◆ WHAT TO WORK ON: The output is the lines below from the one with "s => (Ok s, s)." through the one with "(Ok tt, f s).", both included, printed exactly and with no other line.

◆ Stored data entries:
(** * pymoo: the epsilon-clearing primitive and the abstract algorithm driver

    A shallow embedding of [pymoo/util/clearing.py] and
    [pymoo/model/algorithm.py], and the properties of the two components.

    Conventions of the embedding.
    - A Python method that mutates [self] is a computation in the monad
      [M St]: it takes the object's state and gives back an outcome together
      with the state as it is left, also when an exception is raised half way.
    - numpy's float64 values are rationals ([Q]): the code only ever compares
      them, and the order of finite floats is the order of the rationals they
      denote.  NaN and the infinities are outside the model.
    - Array positions are natural numbers; Python's negative positions are not
      modelled (every position the code computes comes from [np.where],
      [argmin] or the sorting oracle and is non-negative).
    - [Algorithm._evaluate_if_not_done_yet] is not called by the driver and
      is left out. *)

From Stdlib Require Import QArith ZArith Lia Ascii String.
From stdpp Require Import base option list.

Local Open Scope nat_scope.

(* ===================================================================== *)
(** * Part I: definitions                                                  *)
(* ===================================================================== *)

(** ** Python computations: state, exceptions, and loops that may not end *)

Inductive exn : Type :=
  | IndexError
  | ValueError
  | AttributeError
  | Exception (msg : string)
  | Foreign (tag : nat).      (* an exception raised by a collaborator *)

Inductive outcome (A : Type) : Type :=
  | Ok (a : A)
  | Raise (e : exn)
  | OutOfFuel.                (* a [while] loop cut off by the fuel bound *)
Arguments Ok {A} a.
Arguments Raise {A} e.
Arguments OutOfFuel {A}.

Definition M (St A : Type) : Type := St -> outcome A * St.

Definition ret {St A} (a : A) : M St A := fun s => (Ok a, s).

Definition bind {St A B} (m : M St A) (k : A -> M St B) : M St B :=
  fun s =>
    match m s with
    | (Ok a, s') => k a s'
    | (Raise e, s') => (Raise e, s')
    | (OutOfFuel, s') => (OutOfFuel, s')
    end.

Definition raise {St A} (e : exn) : M St A := fun s => (Raise e, s).
Definition out_of_fuel {St A} : M St A := fun s => (OutOfFuel, s).
Definition get {St} : M St St := fun s => (Ok s, s).
Definition gets {St A} (f : St -> A) : M St A := fun s => (Ok (f s), s).
Definition modify {St} (f : St -> St) : M St unit := fun s => (Ok tt, f s).

(** [m] keeps the property [Q] of the state, whatever its outcome. *)
Definition preserves {St A} (Q : St -> Prop) (m : M St A) : Prop :=
  forall s r s', Q s -> m s = (r, s') -> Q s'.

(** [m] keeps the property [Q] of the state whenever it returns. *)
Definition preserves_ok {St A} (Q : St -> Prop) (m : M St A) : Prop :=
  forall s a s', Q s -> m s = (Ok a, s') -> Q s'.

◆ ANSWER FOR THIS EXERCISE:
Definition get {St} : M St St := fun s => (Ok s, s).
Definition gets {St A} (f : St -> A) : M St A := fun s => (Ok (f s), s).
Definition modify {St} (f : St -> St) : M St unit := fun s => (Ok tt, f s).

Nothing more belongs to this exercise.